First, the U.S. Food and Drug Administration must approve an investigator-initiated Investigational New Drug Application to administer the biological product — genetically modified pig kidneys — to humans. The U.S. Food and Drug Administration protects public health by ensuring the safety and efficacy of drugs and biological products.
Secondly, UAB’s Institutional Review Board for Human Use, established by federal regulations to protect human subjects in research, must review and approve the proposed clinical trial before the start of a Phase I trial to test that this transplant is safe in living humans.
“We anticipate getting additional guidance from the FDA about what they think is appropriate soon,” Locke said. “It is quite possible that they may want us to do additional studies in the human brain-dead model.
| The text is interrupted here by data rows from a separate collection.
(* ===== verification/SocketMaster.v ===== *)
(** * [SCTPSocketMaster]: the callbacks of sctplib (sctpsocketmaster.cc) *)

From S2P Require Import Prelude MultiMap Memory Notification NotificationQueue State.
From S2P Require Import Association Socket SocketIO SocketOps SocketAssoc.
Local Open Scope Z_scope.

Definition AF_INET : Z := 2.
Definition AF_UNSPEC : Z := 0.

Section SocketMaster.
Context `{!Platform}.

(** ** Notifications *)

(** [initNotification(notification)] *)
Definition initNotification_plain : SCTPNotification :=
  {| RemotePort := 0;
     RemoteAddresses := 0;
     RemoteAddress := (fun _ => ""%string) <$> RemoteAddress indeterminate_notification;
     Content := wr sn_type SCTP_UNDEFINED (Content indeterminate_notification);
     ContentPosition := 0 |}.

(** The loop that copies the path addresses; a path without status leaves its
    element as it is. *)
Fixpoint copy_paths (assocID : Z) (i : nat) (ids : list Z) (w : W) (l : list string)
  : list string :=
  match ids with
  | [] => l
  | id :: ids =>
      let l := match sctp_getPathStatus assocID id w with
               | Some p => <[i := destinationAddress p]> l
               | None => l
               end in
      copy_paths assocID (S i) ids w l
  end.

(** [initNotification(notification, assocID, streamID)] *)
Definition initNotification (assocID : Z) : P SCTPNotification := fun y =>
  let c := wr sn_type SCTP_UNDEFINED (Content indeterminate_notification) in
  let w := world y in
  match sctp_getAssocStatus assocID w with
  | Some st =>
      let n := Z.min (u16 SCTP_MAX_NUM_ADDRESSES) (numberOfDestinationPaths st) in
      Ret {| RemotePort := u16 (destPort st);
             RemoteAddresses := n;
             RemoteAddress := copy_paths assocID 0
               (take (Z.to_nat n) (destinationPathIDs st)) w
               (RemoteAddress indeterminate_notification);
             Content := c;
             ContentPosition := 0 |} y
  | None =>
      Ret {| RemotePort := RemotePort indeterminate_notification;
             RemoteAddresses := RemoteAddresses indeterminate_notification;
             RemoteAddress := RemoteAddress indeterminate_notification;
             Content := c;
             ContentPosition := 0 |} y
  end.

(** [getSocketForAssociationID] *)
Definition getSocketForAssociationID (assocID : Z) : P (option nat) :=
  let* i := ask (sctp_getInstanceID assocID) in
  match i with
  | Some instanceID =>
      if bool_decide (instanceID <> 0) then
        let* l := gets SocketList in
        ret (match mm_find instanceID l with Some it => Some it.2 | None => None end)
      else ret None
  | None => ret None
  end.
We plan to move this model forward, and look to perform additional transplants in this model to continue to collect and compile data to make the case that we are ready to do this in living people.”
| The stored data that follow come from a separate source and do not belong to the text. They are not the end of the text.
(** [ext_sendmsg]: the buffers are gathered into one. *)
Definition ext_sendmsg (sockfd : Z) (iov : list (list Z)) (m : MsgHdr) (flags : Z)
    (init_sched connect_sched send_sched : schedule) : A Z :=
  match iov with
  | [] => stop OutOfBounds
  | [data] => ext_sendmsg_singlebuffer sockfd data m flags init_sched connect_sched send_sched
  | _ => ext_sendmsg_singlebuffer sockfd (concat iov) m flags init_sched connect_sched send_sched
  end.

(** [ext_sendto], [ext_send], [ext_write] *)
Definition ext_sendto (sockfd : Z) (buf : list Z) (flags : Z) (to : option (list Z))
    (tolen : Z) (connect_sched send_sched : schedule) : A Z :=
  with_descriptor sockfd
    (fun _ _ =>
       ext_sendmsg sockfd [buf]
         {| msg_name := to; msg_namelen := tolen; msg_control := None; msg_controllen := 0;
            msg_flags := flags |} flags [] connect_sched send_sched)
    (fun _ d => syscall (k_sendto (SystemSocketID d) buf flags to)).
Definition ext_send (sockfd : Z) (msg : list Z) (flags : Z)
    (connect_sched send_sched : schedule) : A Z :=
  with_descriptor sockfd
    (fun _ _ => ext_sendto sockfd msg flags None 0 connect_sched send_sched)
    (fun _ d => syscall (k_send (SystemSocketID d) msg flags)).
Definition ext_write (fd : Z) (buf : list Z) (connect_sched send_sched : schedule) : A Z :=
  match getSocket fd with
  | None => getErrnoResult (- EBADF)
  | Some i =>
      let* d := desc i in
      if bool_decide (ed_Type d = ESDT_System) then syscall (k_write (SystemSocketID d) buf)
      else ext_send fd buf 0 connect_sched send_sched
  end.

(** ** The calls with [sctp_sndrcvinfo] as a parameter *)

(** The control block that carries one [sctp_sndrcvinfo]. *)
Definition info_control (info : sctp_sndrcvinfo) : list Z :=
  control_message (CLength sizeof_sctp_sndrcvinfo) IPPROTO_SCTP SCTP_SNDRCV
    (write_sndrcvinfo info).

Definition send_with_info (s : Z) (data : list Z) (name : option (list Z)) (namelen flags : Z)
    (info : sctp_sndrcvinfo) (connect_sched send_sched : schedule) : A Z :=
  ext_sendmsg s [data]
    {| msg_name := name; msg_namelen := namelen; msg_control := Some (info_control info);
       msg_controllen := CSpace sizeof_sctp_sndrcvinfo; msg_flags := flags |}
    0 [] connect_sched send_sched.

(** [sctp_sendmsg], [sctp_send], [sctp_sendx] *)
Definition sctp_sendmsg (s : Z) (data : list Z) (to : option (list Z))
    (tolen ppid flags stream_no timetolive context : Z)
    (connect_sched send_sched : schedule) : A Z :=
  send_with_info s data to tolen (s32 flags)
    {| sinfo_stream := stream_no; sinfo_ssn := 0; sinfo_flags := flags; sinfo_ppid := ppid;
       sinfo_context := 0; sinfo_timetolive := timetolive; sinfo_tsn := 0; sinfo_cumtsn := 0;
       sinfo_assoc_id := 0 |} connect_sched send_sched.

Definition sctp_send (s : Z) (data : list Z) (sinfo : sctp_sndrcvinfo) (flags : Z)
    (connect_sched send_sched : schedule) : A Z :=
  send_with_info s data None 0 flags sinfo connect_sched send_sched.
What are the next steps before these 10-gene-edit pig kidneys can be used for transplant?
UAB and other academic collaborators continue to generate data, including thorough pre-clinical work as we progress the science behind xenotransplantation.
“We are continuing to work with the FDA on a clinical and regulatory path forward,” Locke added. “The present study that was published answered critical safety questions that we needed to have answers to in order to perform the transplant into living persons.”
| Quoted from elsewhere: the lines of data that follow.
(** [getPrimaryAddressInfo]: the result and the new [sctp_paddrinfo]. *)
Definition getPrimaryAddressInfo (d : ExtSocketDescriptor) (assocID : Z) (info : list Z)
  : P (Z * list Z) :=
  lock ;;
  let* found :=
    match target d with
    | ToAssociation a =>
        let* '(ok, p) := assoc_getPathParameters a None in
        let* id := assoc_getID a in
        ret (if (ok : bool) then Some (id, default indeterminate_path p) else None)
    | ToSocket _ =>
        let* '(ok, p) := getPathParameters assocID None in
        ret (if (ok : bool) then Some (assocID, default indeterminate_path p) else None)
    | ToNothing => ret None
    end in
  let r :=
    match found with
    | None => (- EBADF, info)
    | Some (id, p) =>
        match createSocketAddress_name 0 (destinationAddress p) with
        | None => (- EIO, info)
        | Some address =>
            match system_address address 128 (Domain d) with
            | [] => (- EIO, info)
            | b => (0, wr opt_assoc_id id (wr spinfo_mtu (mtu p) (wr spinfo_rto (rto p)
                         (wr spinfo_srtt (srtt p) (wr spinfo_cwnd (cwnd p)
                           (wr spinfo_state (ps_state p) (put_bytes spinfo_address b info)))))))
            end
        end
    end in
  unlock ;;
  ret r.

(** ** Reading options *)

(** The value and its length after a call, and the check of both before. *)
Definition OptResult : Type := Z * (option (list Z) * Z).
Definition with_value (optval : option (list Z)) (optlen size : Z)
    (body : list Z -> A OptResult) : A OptResult :=
  match optval with
  | Some b => if bool_decide (optlen < size) then return_with (optval, optlen) (- EINVAL)
              else body b
  | None => return_with (optval, optlen) (- EINVAL)
  end.

(** [getAssocStatus] *)
Definition getAssocStatus (d : ExtSocketDescriptor) (optval : option (list Z)) (optlen : Z)
  : A OptResult :=
  with_value optval optlen sizeof_sctp_status (fun status =>
    lift lock ;;
    let* params := lift (getAssocParams d (rd opt_assoc_id status)) in
    match params with
    | Some (assocID, p) =>
        let status := wr sstat_state (st_state p) status in
        let status := wr sstat_rwnd (currentReceiverWindowSize p) status in
        let status := wr sstat_unackdata (noOfChunksInRetransmissionQueue p) status in
        let status := wr sstat_penddata (noOfChunksInReceptionQueue p) status in
        let status := wr sstat_instrms (inStreams p) status in
        let status := wr sstat_outstrms (outStreams p) status in
        let status := wr opt_assoc_id assocID (wr sstat_fragmentation_point 0 status) in
        let* '(result, primary) :=
          lift (getPrimaryAddressInfo d assocID (drop sstat_primary status)) in
        lift unlock ;;
        return_with (Some (take sstat_primary status ++ primary), sizeof_sctp_status) result
    | None => lift unlock ;; return_with (optval, optlen) (-1)
    end).

(** [getRTOInfo] *)
Definition getRTOInfo (d : ExtSocketDescriptor) (optval : option (list Z)) (optlen : Z)
  : A OptResult :=
  with_value optval optlen sizeof_sctp_rtoinfo (fun rtoinfo =>
    let* params := lift (getAssocParams d (rd opt_assoc_id rtoinfo)) in
    match params with
    | Some (assocID, p) =>
        return_with (Some (wr opt_assoc_id assocID (wr srto_min (rtoMin p)
          (wr srto_max (rtoMax p) (wr srto_initial (rtoInitial p) rtoinfo)))),
          sizeof_sctp_rtoinfo) 0
    | None => return_with (optval, optlen) (-1)
    end).

(** The association an option of the acknowledgement delay is about. *)
Definition sack_association (d : ExtSocketDescriptor) (sackInfo : list Z) : P Z :=
  let assocID := rd opt_assoc_id sackInfo in
  match SCTPAssociationPtr d with
  | Some a => if bool_decide (assocID = 0) then assoc_getID a else ret assocID
  | None => ret assocID
  end.

(** [getDelayedAckTime] *)
Definition getDelayedAckTime (d : ExtSocketDescriptor) (optval : option (list Z)) (optlen : Z)
  : A OptResult :=
  with_value optval optlen sizeof_sctp_sack_info (fun sackInfo =>
    let* assocID := lift (sack_association d sackInfo) in
    if bool_decide (assocID <> 0) then
      let* params := lift (getAssocParams d assocID) in
      match params with
      | Some (_, p) =>
          return_with (Some (wr sack_delay (delay p) sackInfo), sizeof_sctp_sack_info) 0
      | None => return_with (optval, optlen) (-1)
      end
    else if bool_decide (ed_Type d = ESDT_SCTP) then
      match SCTPSocketPtr d with
      | Some s =>
          let* p := lift (sock_getAssocDefaults s) in
          match p with
          | Some p => return_with (Some (wr sack_delay (ip_delay p) sackInfo),
                                   sizeof_sctp_sack_info) 0
          | None => return_with (optval, optlen) (- EINVAL)
          end
      | None => return_with (optval, optlen) (- EINVAL)
      end
    else return_with (optval, optlen) (- ENOTSUP)).

(** [getAssocInfo] *)
Definition getAssocInfo (d : ExtSocketDescriptor) (optval : option (list Z)) (optlen : Z)
  : A OptResult :=
  with_value optval optlen sizeof_sctp_assocparams (fun b =>
    let* params := lift (getAssocParams d (rd opt_assoc_id b)) in
    match params with
    | Some (assocID, p) =>
        let b := wr sasoc_asocmaxrxt (assocMaxRetransmits p) (wr opt_assoc_id assocID b) in
        let b := wr sasoc_number_peer_destinations (numberOfDestinationPaths p) b in
        let b := wr sasoc_local_rwnd (currentReceiverWindowSize p) (wr sasoc_peer_rwnd 0 b) in
        return_with (Some (wr sasoc_cookie_life (validCookieLife p) b), sizeof_sctp_assocparams) 0
    | None => return_with (optval, optlen) (-1)
    end).

(** [getPeerAddressInfo] *)
Definition getPeerAddressInfo (d : ExtSocketDescriptor) (optval : option (list Z)) (optlen : Z)
  : A OptResult :=
  with_value optval optlen sizeof_sctp_paddrinfo (fun b =>
    let assocID := rd opt_assoc_id b in
    let* '(result, p) := lift (getPathStatus d assocID (take 128 (drop spinfo_address b))) in
    if bool_decide (result = 0) then
      let state := if bool_decide (ps_state p = 1) then SCTP_INACTIVE else SCTP_ACTIVE in
      let b := wr spinfo_srtt (srtt p) (wr spinfo_cwnd (cwnd p) (wr spinfo_state state b)) in
      return_with (Some (wr opt_assoc_id assocID (wr spinfo_mtu (mtu p)
                     (wr spinfo_rto (rto p) b))), sizeof_sctp_paddrinfo) result
    else return_with (optval, optlen) result).

(** [configurePeerAddressParams] *)
Definition configurePeerAddressParams (d : ExtSocketDescriptor) (optval : option (list Z))
    (optlen : Z) (readOnly : bool) : A OptResult :=
  with_value optval optlen sizeof_sctp_paddrparams (fun b =>
    lift lock ;;
    let assocID := rd opt_assoc_id b in
    let address := take 128 (drop 8 b) in
    let* '(result, p) := lift (getPathStatus d assocID address) in
    if bool_decide (result = 0) then
      let hb := if bool_decide (rd spp_hbinterval b = 0) then heartbeatIntervall p
                else rd spp_hbinterval b in
      let b := wr spp_pathmtu (mtu p) (wr spp_pathmaxrxt 0 (wr spp_hbinterval hb b)) in
      let b := wr spp_flags (if bool_decide (0 < hb) then SPP_HB_ENABLE else SPP_HB_DISABLE)
                 (wr spp_sackdelay 0 b) in
      let* result :=
        if readOnly then ret result
        else lift (setPathStatus d assocID address (with_heartbeatIntervall hb p)) in
      lift unlock ;;
      return_with (Some b, sizeof_sctp_paddrparams) result
    else lift unlock ;; return_with (optval, optlen) result).

(** The options on the association alone: a buffer size. *)
Definition get_buffer (d : ExtSocketDescriptor) (optval : option (list Z)) (optlen : Z)
    (size : nat -> P Z) : A OptResult :=
  with_value optval optlen 4 (fun b =>
    match SCTPAssociationPtr d with
    | Some a =>
        let* n := lift (size a) in
        return_with (Some (put 0 4 n b), 4) (if bool_decide (0 <= s32 n) then 0 else - EIO)
    | None => return_with (optval, optlen) (- EBADF)
    end).

(** The SCTP case of [ext_getsockopt], one definition for each level. *)
Definition getsockopt_ip (d : ExtSocketDescriptor) (level optname : Z)
    (optval : option (list Z)) (optlen : Z) : A OptResult :=
  let done := return_with (optval, optlen) in
  if bool_decide (level = SOL_IPV6) then
    if bool_decide (optname = IPV6_FLOWINFO) || bool_decide (optname = IPV6_FLOWINFO_SEND)
    then done 0 else done (- EOPNOTSUPP)
  else if bool_decide (optname = IP_TOS) then
    match SCTPAssociationPtr d with
    | Some a => let* tos := lift (getTrafficClass a 0) in done tos
    | None => done 0
    end
  else if bool_decide (optname = IP_RECVTOS) then done 0
  else done (- EOPNOTSUPP).

Definition getsockopt_sctp (d : ExtSocketDescriptor) (optname : Z)
    (optval : option (list Z)) (optlen : Z) : A OptResult :=
  let done := return_with (optval, optlen) in
  if bool_decide (optname = SCTP_PEER_ADDR_PARAMS) then
    configurePeerAddressParams d optval optlen true
  else if bool_decide (optname = SCTP_STATUS) then getAssocStatus d optval optlen
  else if bool_decide (optname = SCTP_INITMSG) then
    with_value optval optlen sizeof_sctp_initmsg (fun b =>
      return_with (Some (put_bytes 0 (write_initmsg (InitMsg d)) b), sizeof_sctp_initmsg) 0)
  else if bool_decide (optname = SCTP_GET_PEER_ADDR_INFO) then
    getPeerAddressInfo d optval optlen
  else if bool_decide (optname = SCTP_RTOINFO) then getRTOInfo d optval optlen
  else if bool_decide (optname = SCTP_DELAYED_SACK) then getDelayedAckTime d optval optlen
  else if bool_decide (optname = SCTP_NODELAY) then done 0
  else if bool_decide (optname = SCTP_ASSOCINFO) then getAssocInfo d optval optlen
  else if bool_decide (optname = SCTP_AUTOCLOSE) then
    with_value optval optlen 4 (fun b =>
      match SCTPSocketPtr d with
      | Some p =>
          let* timeout := lift (getAutoClose p) in
          return_with (Some (put 0 4 (timeout / 1000000) b), 4) 0
      | None => done (- EBADF)
      end)
  else done (- EOPNOTSUPP).

Definition getsockopt_socket (d : ExtSocketDescriptor) (optname : Z)
    (optval : option (list Z)) (optlen : Z) : A OptResult :=
  if bool_decide (optname = SO_SNDBUF) then get_buffer d optval optlen getSendBuffer
  else if bool_decide (optname = SO_RCVBUF) then get_buffer d optval optlen getReceiveBuffer
  else if bool_decide (optname = SO_LINGER) then
    with_value optval optlen sizeof_linger (fun b =>
      return_with (Some (put_bytes 0 (write_linger (Linger d)) b), sizeof_linger) 0)
  else return_with (optval, optlen) (- EOPNOTSUPP).

(** [ext_getsockopt] *)
Definition ext_getsockopt (sockfd level optname : Z) (optval : option (list Z)) (optlen : Z)
  : A OptResult :=
  on_descriptor (return_with (optval, optlen)) sockfd
    (fun _ d =>
       if bool_decide (level = SOL_IPV6) || bool_decide (level = SOL_IP)
       then getsockopt_ip d level optname optval optlen
       else if bool_decide (level = IPPROTO_SCTP) then getsockopt_sctp d optname optval optlen
       else if bool_decide (level = SOL_SOCKET) then getsockopt_socket d optname optval optlen
       else return_with (optval, optlen) (- EOPNOTSUPP))
    (fun _ d =>
       let* '(r, b) := syscall_with (k_getsockopt (SystemSocketID d) level optname) in
       ret (r, (Some b, Z.of_nat (length b)))).

(** ** Setting options *)

(** The check of the value and its length; [exact] for the options that want
    the length of the structure. *)
Definition with_optval (optval : option (list Z)) (valid : bool) (body : list Z -> A Z) : A Z :=
  match optval with
  | Some b => if valid then body b else getErrnoResult (- EINVAL)
  | None => getErrnoResult (- EINVAL)
  end.

(** [setDefaultSendParams] *)
Definition setDefaultSendParams (d : ExtSocketDescriptor) (optval : option (list Z))
    (optlen : Z) : A Z :=
  with_optval optval (bool_decide (optlen = sizeof_sctp_sndrcvinfo)) (fun b =>
    let i := read_sndrcvinfo b in
    let defaults := {| d_StreamID := sinfo_stream i; d_ProtoID := sinfo_ppid i;
                       d_TimeToLive := sinfo_timetolive i; d_Context := sinfo_context i |} in
    match target d with
    | ToAssociation a => lift (assoc_setAssocIODefaults a defaults) ;; getErrnoResult 0
    | ToSocket p =>
        let* ok := lift (sock_setAssocIODefaults p (sinfo_assoc_id i) defaults) in
        getErrnoResult (if (ok : bool) then 0 else - EINVAL)
    | ToNothing => getErrnoResult (- EINVAL)
    end).

(** [setDefaultStreamTimeouts] of the wrapper *)
Definition set_stream_timeouts_option (d : ExtSocketDescriptor) (optval : option (list Z))
    (optlen : Z) : A Z :=
  with_optval optval (bool_decide (optlen = sizeof_sctp_setstrm_timeout)) (fun b =>
    let timeout := rd ssto_timeout b in
    let start := rd ssto_streamid_start b in
    let end_ := rd ssto_streamid_end b in
    match target d with
    | ToAssociation a =>
        lift (setDefaultStreamTimeouts past_end fill a timeout start end_) ;; ret 0
    | ToSocket p =>
        let* ok := lift (sock_setDefaultStreamTimeouts past_end fill p (rd opt_assoc_id b)
                           timeout start end_) in
        if (ok : bool) then ret 0 else getErrnoResult (- EINVAL)
    | ToNothing => getErrnoResult (- EINVAL)
    end).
How much closer does this put us to being able to safely perform xenotransplantation in living humans, and how soon until we get there?
An exact timeframe will depend on approvals, successes in future studies and progression within clinical trials. “We are confident that the success of this transplant, our published findings and successful xenotransplants at other institutions are getting us as close as possible to this being a viable option for patients in need,” Locke added.
Why pigs? What similarities exist between pigs and humans?
Pig kidneys are very similar to human kidneys in their makeup and are about the same size.
“When you think about trying to ramp up xenotransplant in relatively short order and keep pace with the demand, the pig offers a great opportunity for that,” said Locke. “Of course, pig organs are quite naturally foreign to the human immune system. For that reason, it is important that these 10 gene edits occur so that the pig kidney becomes a bit more human. This allows the human immune system along with standard immunosuppression that we use in human-to-human transplantation to tolerate the pig kidney and sustain in the person via transplant.”
Will xenotransplant replace allotransplantation (human-to-human transplants)?
No, xenotransplant is meant to be complementary to human-to-human transplantation.
Locke adds that people who are compatible for a xenograft from a pig, paired with living and deceased human-to-human allotransplantation, could potentially wipe out the kidney transplant waiting list.
“Xenotransplantation is simply filling the gap that allotransplantation cannot quite fill, but it needs to be done in concert,” Locke said.
How long is it anticipated to take before the necessary approvals are granted?
The timeline will depend on the interactions with the FDA and UAB’s IRB on a clinical path forward.
“We feel that we should pursue the fastest and safest path forward to bring these groundbreaking technologies to patients in need,” Locke said. “We are hopeful that we can begin the phase I clinical trial in humans soon.”
Are there any potential dangers of using an animal organ in a human? Is this process sanitary?
Yes, this is a sanitary process as the pigs are raised in a pathogen-free facility. Additionally, the modification of the pig’s genes makes their organs less likely to be rejected by a human recipient. However, the risk of infections like porcine retrovirus, a pig virus that may be transmitted to humans, is considered very low risk.
“Revivicor pig lines are bred to be free of PERV C, so we see little chance of a PERV A x PERV C recombination event infecting human patients,” Locke said. “The FDA, going back 10 years, has embraced this as sufficient.”